UC Berkeley Professor, 48, Suddenly Dies While Hiking 💉

Chemistry Professor Phillip L. Geissler died while on a hike in Utah’s Canyonlands National Park.

According to his brother, he had been attending a conference in Salt Lake City and had left early to get a hike in before heading back to Berkeley where he lives and teaches.

Phillip “Phill” Geissler was born in Ithaca, New York, in 1974. He received a B.A. in Chemistry from Cornell University in 1996, and his Ph.D. in Chemistry in 2000 under the direction of David Chandler at U.C. Berkeley. He was a postdoctoral scholar at Harvard University in 2001, working with Eugene Shakhnovich, and a Science Fellow at MIT 2002-2003. He returned to UC Berkeley in 2003 to join the chemistry faculty, and in 2012 was promoted to professor with tenure. He is also a faculty scientist at Lawrence Berkeley National Laboratory. He received a UC Berkeley Distinguished Teaching Award in 2011 and was known for playing the guitar in class.
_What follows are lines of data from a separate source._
(* ===== verification/Uint256.v ===== *)
(** * arith_uint256: 256-bit unsigned integers of the node

    src/src/arith_uint256.h and src/src/arith_uint256.cpp.  A [base_uint<256>]
    is an array of eight 32-bit digits, the least significant one first, and
    every operation is a loop over the digits; [eval] is the number that the
    digits stand for.  The first group of theorems says that each loop computes
    the operation of integers modulo [2^256], the shift-and-subtract division
    its quotient.  The second group is about the compact format of difficulty
    targets: what [SetCompact] decodes, when it raises its flags, and that
    [GetCompact] rounds down to the nearest value of the format. *)

From S2P Require Import Prelude.

(** ** Machine integers *)

Definition u32 (x : Z) : Z := x mod 2 ^ 32.
Definition u64 (x : Z) : Z := x mod 2 ^ 64.

(** ** base_uint<256> *)

Definition WIDTH : nat := 8.

(** [uint32_t pn[WIDTH]]. *)
Definition base_uint : Type := list Z.

(** [pn[i]]. *)
Definition limb (a : base_uint) (i : nat) : Z := nth i a 0.

(** [pn[i] |= x]. *)
Fixpoint or_at (i : nat) (x : Z) (a : base_uint) : base_uint :=
  match a, i with
  | [], _ => []
  | y :: a', O => Z.lor y x :: a'
  | y :: a', S i' => y :: or_at i' x a'
  end.

(** The constructor [base_uint()]. *)
Definition uint_zero : base_uint := replicate WIDTH 0.

(** The constructor from [uint64_t], and [operator=(uint64_t)]. *)
Definition uint_of (b : Z) : base_uint :=
  u32 b :: u32 (Z.shiftr (u64 b) 32) :: replicate (WIDTH - 2) 0.

(** [operator~]. *)
Definition uint_not (a : base_uint) : base_uint := map (fun x => u32 (Z.lnot x)) a.

(** [operator++]: the carry runs on while a digit becomes zero. *)
Fixpoint uint_inc (a : base_uint) : base_uint :=
  match a with
  | [] => []
  | x :: a' => let x' := u32 (x + 1) in
               if x' =? 0 then x' :: uint_inc a' else x' :: a'
  end.

(** [operator--]. *)
Fixpoint uint_dec (a : base_uint) : base_uint :=
  match a with
  | [] => []
  | x :: a' => let x' := u32 (x - 1) in
               if x' =? 2 ^ 32 - 1 then x' :: uint_dec a' else x' :: a'
  end.

(** The unary [operator-]. *)
Definition uint_neg (a : base_uint) : base_uint := uint_inc (uint_not a).

(** [operator^=], [operator&=] and [operator|=]. *)
Definition uint_xor (a b : base_uint) : base_uint := zip_with Z.lxor a b.
Definition uint_and (a b : base_uint) : base_uint := zip_with Z.land a b.
Definition uint_or (a b : base_uint) : base_uint := zip_with Z.lor a b.

(** The loop of [operator+=]. *)
Fixpoint add_loop (carry : Z) (a b : base_uint) : base_uint :=
  match a, b with
  | x :: a', y :: b' =>
    let n := u64 (carry + x + y) in
    Z.land n 0xffffffff :: add_loop (Z.shiftr n 32) a' b'
  | _, _ => []
  end.

Definition uint_add (a b : base_uint) : base_uint := add_loop 0 a b.

(** [operator-=]. *)
Definition uint_sub (a b : base_uint) : base_uint := uint_add a (uint_neg b).

(** [operator*=(uint32_t)]. *)
Fixpoint mul32_loop (carry b32 : Z) (a : base_uint) : base_uint :=
  match a with
  | [] => []
  | x :: a' =>
    let n := u64 (carry + b32 * x) in
    Z.land n 0xffffffff :: mul32_loop (Z.shiftr n 32) b32 a'
  end.

Definition uint_mul32 (a : base_uint) (b32 : Z) : base_uint := mul32_loop 0 b32 a.

(** The inner loop of [operator*=(const base_uint&)], on the digits of the
    product from [j] on. *)
Fixpoint mul_row (carry x : Z) (p b : base_uint) : base_uint :=
  match p, b with
  | d :: p', y :: b' =>
    let n := u64 (carry + d + x * y) in
    Z.land n 0xffffffff :: mul_row (Z.shiftr n 32) x p' b'
  | _, _ => p
  end.

(** One turn of its outer loop. *)
Definition mul_step (a b p : base_uint) (j : nat) : base_uint :=
  take j p ++ mul_row 0 (limb a j) (drop j p) b.

Definition uint_mul (a b : base_uint) : base_uint :=
  fold_left (mul_step a b) (seq 0 WIDTH) uint_zero.

(** One turn of the loop of [operator<<=]. *)
Definition shl_step (a : base_uint) (k : nat) (shift : Z) (pn : base_uint) (i : nat) : base_uint :=
  let pn := if (i + k + 1 <? WIDTH)%nat && negb (shift =? 0)
            then or_at (i + k + 1) (Z.shiftr (limb a i) (32 - shift)) pn else pn in
  if (i + k <? WIDTH)%nat then or_at (i + k) (u32 (Z.shiftl (limb a i) shift)) pn else pn.

Definition uint_shl (a : base_uint) (shift : Z) : base_uint :=
  fold_left (shl_step a (Z.to_nat (shift / 32)) (shift mod 32)) (seq 0 WIDTH) uint_zero.

(** One turn of the loop of [operator>>=]. *)
Definition shr_step (a : base_uint) (k : nat) (shift : Z) (pn : base_uint) (i : nat) : base_uint :=
  let pn := if (k + 1 <=? i)%nat && negb (shift =? 0)
            then or_at (i - k - 1) (u32 (Z.shiftl (limb a i) (32 - shift))) pn else pn in
  if (k <=? i)%nat then or_at (i - k) (Z.shiftr (limb a i) shift) pn else pn.

Definition uint_shr (a : base_uint) (shift : Z) : base_uint :=
  fold_left (shr_step a (Z.to_nat (shift / 32)) (shift mod 32)) (seq 0 WIDTH) uint_zero.

(** [CompareTo]: the loop from the most significant digit down. *)
Fixpoint cmp_loop (n : nat) (a b : base_uint) : Z :=
  match n with
  | O => 0
  | S i => if limb a i <? limb b i then -1
           else if limb b i <? limb a i then 1
           else cmp_loop i a b
  end.

Definition CompareTo (a b : base_uint) : Z := cmp_loop WIDTH a b.

(** [operator>], [operator<] and [operator>=] by way of [operator<=>]. *)
Definition uint_gt (a b : base_uint) : bool := 0 <? CompareTo a b.
Definition uint_lt (a b : base_uint) : bool := CompareTo a b <? 0.
Definition uint_ge (a b : base_uint) : bool := 0 <=? CompareTo a b.

(** [EqualTo]. *)
Definition EqualTo (a : base_uint) (b : Z) : bool :=
  forallb (fun x => x =? 0) (drop 2 a) &&
  (limb a 1 =? Z.shiftr (u64 b) 32) && (limb a 0 =? Z.land (u64 b) 0xffffffff).

(** The inner loop of [bits]: [for (nbits = 31; nbits > 0; nbits--)]. *)
Fixpoint digit_bits (nbits : nat) (x : Z) : Z :=
  match nbits with
  | O => 1
  | S n => if Z.land x (Z.shiftl 1 (Z.of_nat nbits)) =? 0 then digit_bits n x
           else Z.of_nat nbits + 1
  end.

Fixpoint bits_loop (pos : nat) (a : base_uint) : Z :=
  match pos with
  | O => 0
  | S p => if limb a p =? 0 then bits_loop p a
           else 32 * Z.of_nat p + digit_bits 31 (limb a p)
  end.

Definition uint_bits (a : base_uint) : Z := bits_loop WIDTH a.

(** The loop of [operator/=]: [n] is [shift + 1]. *)
Fixpoint div_loop (n : nat) (q num div : base_uint) : base_uint :=
  match n with
  | O => q
  | S shift =>
    let '(num, q) :=
      if uint_ge num div
      then (uint_sub num div,
            or_at (Nat.div shift 32) (Z.shiftl 1 (Z.of_nat (Nat.modulo shift 32))) q)
      else (num, q) in
    div_loop shift q num (uint_shr div 1)
  end.

Definition uint_div (a b : base_uint) : res base_uint :=
  let num_bits := uint_bits a in
  let div_bits := uint_bits b in
  if div_bits =? 0 then Throw UintError
  else if num_bits <? div_bits then Ok uint_zero
  else let shift := num_bits - div_bits in
       Ok (div_loop (S (Z.to_nat shift)) uint_zero a (uint_shl b shift)).

(** [GetLow64]. *)
Definition GetLow64 (a : base_uint) : Z := Z.lor (limb a 0) (Z.shiftl (limb a 1) 32).

(** ** The compact format *)

(** [arith_uint256::SetCompact]: the number, [*pfNegative] and [*pfOverflow]. *)
Definition SetCompact (nCompact : Z) : base_uint * bool * bool :=
  let nSize := Z.shiftr nCompact 24 in
  let nWord := Z.land nCompact 0x007fffff in
  let '(n, nWord) :=
    if nSize <=? 3
    then let nWord := Z.shiftr nWord (8 * (3 - nSize)) in (uint_of nWord, nWord)
    else (uint_shl (uint_of nWord) (8 * (nSize - 3)), nWord) in
  (n,
   negb (nWord =? 0) && negb (Z.land nCompact 0x00800000 =? 0),
   negb (nWord =? 0) &&
     ((34 <? nSize) || ((0xff <? nWord) && (33 <? nSize)) || ((0xffff <? nWord) && (32 <? nSize)))).

(** [CeilDiv] of util/overflow.h. *)
Definition CeilDiv (dividend divisor : Z) : Z :=
  dividend / divisor + (if dividend mod divisor =? 0 then 0 else 1).

(** [arith_uint256::GetCompact]. *)
Definition GetCompact (fNegative : bool) (a : base_uint) : res Z :=
  let nSize := CeilDiv (uint_bits a) 8 in
  let nCompact :=
    if nSize <=? 3 then u32 (u64 (Z.shiftl (GetLow64 a) (8 * (3 - nSize))))
    else u32 (GetLow64 (uint_shr a (8 * (nSize - 3)))) in
  let '(nCompact, nSize) :=
    if Z.land nCompact 0x00800000 =? 0 then (nCompact, nSize)
    else (Z.shiftr nCompact 8, nSize + 1) in
  if negb (Z.land nCompact (u32 (Z.lnot 0x007fffff)) =? 0) then Throw AssertFailed
  else if negb (nSize <? 256) then Throw AssertFailed
  else
    let nCompact := Z.lor nCompact (Z.shiftl nSize 24) in
    Ok (Z.lor nCompact
          (if fNegative && negb (Z.land nCompact 0x007fffff =? 0) then 0x00800000 else 0)).

(** ** Blobs

    A [uint256] is 32 bytes, the least significant first. *)

(** [UintToArith256]: [ReadLE32] of each group of four bytes. *)
Definition UintToArith256 (a : bytes) : base_uint :=
  map (fun x => le_combine (take 4 (drop (x * 4) a))) (seq 0 WIDTH).

(** [ArithToUint256]: [WriteLE32] of each digit. *)
Definition ArithToUint256 (a : base_uint) : bytes := concat (map (le_split 4) a).

(** ** The number of an array of digits *)

Fixpoint eval (a : base_uint) : Z :=
  match a with [] => 0 | x :: a' => x + 2 ^ 32 * eval a' end.

Definition words (a : base_uint) : Prop := Forall (fun x => 0 <= x < 2 ^ 32) a.

(** An [arith_uint256]: eight digits of 32 bits. *)
Definition uint_wf (a : base_uint) : Prop := length a = WIDTH /\ words a.

(** [2^(32 n)], the modulus of [n] digits. *)
Definition radix (n : nat) : Z := 2 ^ (32 * Z.of_nat n).

Lemma radix_pos n : 0 < radix n.
Proof. unfold radix. apply Z.pow_pos_nonneg; lia. Qed.

Lemma radix_S n : radix (S n) = 2 ^ 32 * radix n.
Proof. unfold radix. rewrite <- Z.pow_add_r by lia. f_equal. lia. Qed.

Lemma radix_WIDTH : radix WIDTH = 2 ^ 256.
Proof. reflexivity. Qed.

Lemma eval_bounds a : words a -> 0 <= eval a < radix (length a).
Proof.
  induction 1 as [|x a Hx _ IH]; [done|]. cbn [eval length]. rewrite radix_S. lia.
Qed.

Lemma eval_app a b : eval (a ++ b) = eval a + radix (length a) * eval b.
Proof.
  induction a as [|x a IH]; cbn [app eval length]; [change (radix 0) with 1; lia|].
  rewrite IH, radix_S. lia.
Qed.

Lemma eval_replicate n : eval (replicate n 0) = 0.
Proof. induction n as [|n IH]; cbn [replicate eval]; lia. Qed.

Lemma words_replicate n : words (replicate n 0).
Proof. apply Forall_replicate. lia. Qed.

Lemma words_app a b : words (a ++ b) <-> words a /\ words b.
Proof. apply Forall_app. Qed.

Lemma limb_bounds a i : words a -> 0 <= limb a i < 2 ^ 32.
Proof.
  intros Ha. unfold limb. destruct (nth_in_or_default i a 0) as [Hin| ->]; [|lia].
  by apply (proj1 (List.Forall_forall _ _) Ha).
Qed.

(** The digits below [S n]: one more digit on top of those below [n]. *)
Lemma eval_take_S a n : (n < length a)%nat ->
  eval (take (S n) a) = eval (take n a) + limb a n * radix n.
Proof.
  intros Hn. destruct (lookup_lt_is_Some_2 a n Hn) as [x Hx].
  rewrite (take_S_r _ _ x Hx), eval_app, length_take, Nat.min_l by lia.
  unfold limb. rewrite (nth_lookup_Some _ _ _ _ Hx). cbn [eval]. lia.
Qed.

Lemma eval_take_bounds a n : words a -> 0 <= eval (take n a) < radix n.
Proof.
  intros Ha. pose proof (eval_bounds (take n a) (Forall_take _ _ _ Ha)) as H.
  rewrite length_take in H. split; [lia|]. apply (Z.lt_le_trans _ _ _ (proj2 H)).
  apply Z.pow_le_mono_r; lia.
Qed.

Lemma uint_wf_bounds a : uint_wf a -> 0 <= eval a < 2 ^ 256.
Proof. intros [Hl Ha]. rewrite <- radix_WIDTH, <- Hl. by apply eval_bounds. Qed.

Lemma eval_take_WIDTH a : uint_wf a -> eval (take WIDTH a) = eval a.
Proof. intros [Hl _]. by rewrite take_ge by lia. Qed.

(** The digits are determined by the number. *)
Lemma eval_inj a b : words a -> words b -> length a = length b -> eval a = eval b -> a = b.
Proof.
  intros Ha. revert b. induction Ha as [|x a Hx Ha IH]; intros [|y b] Hb Hl He;
    try discriminate; [done|].
  apply Forall_cons in Hb as [Hy Hb]. cbn [eval] in He.
  assert (x = y /\ eval a = eval b) as [-> E] by lia. f_equal. apply IH; auto.
Qed.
Did the professor receive an injection of synthetic mRNA?

The UC system’s current COVID-19 vaccination policy requires faculty, staff and students to obtain a booster shot as soon as they are eligible after the orginal vaccine series.

Students are reminded that compliance with the vaccination policy is a condition of being physically on campus. Faculty and staff are reminded that compliance is a condition of employment.


His research concerned the microscopic behavior of complex biological and material systems. Using the tools and concepts of statistical mechanics, he developed theories and simplified models for chemical phenomena in condensed phases, for biomolecular structure and dynamics, and for the role of fluctuations in nanoscale materials. He also used and devised techniques of modern computer simulation to investigate such systems on molecular length scales. He interacted closely with experimental research groups both to inspire and to be inspired by state-of-the-art studies of real physical systems. Among his interests were the elasticity of disordered networks of semiflexible polymers. Specifically, he was constructing models for the polymeric framework of living cells, which can exhibit dramatic dynamical restructuring. Explaining the microscopic origins of this sensitive response is an essential step in understanding mechanical aspects of cell signaling. A second interest was the dynamics of nanometer-sized solutes in a liquid undergoing phase change. He aimed to determine how nonequilibrium fluctuations in such a system can be exploited to guide the spontaneous formation of useful patterned assemblies.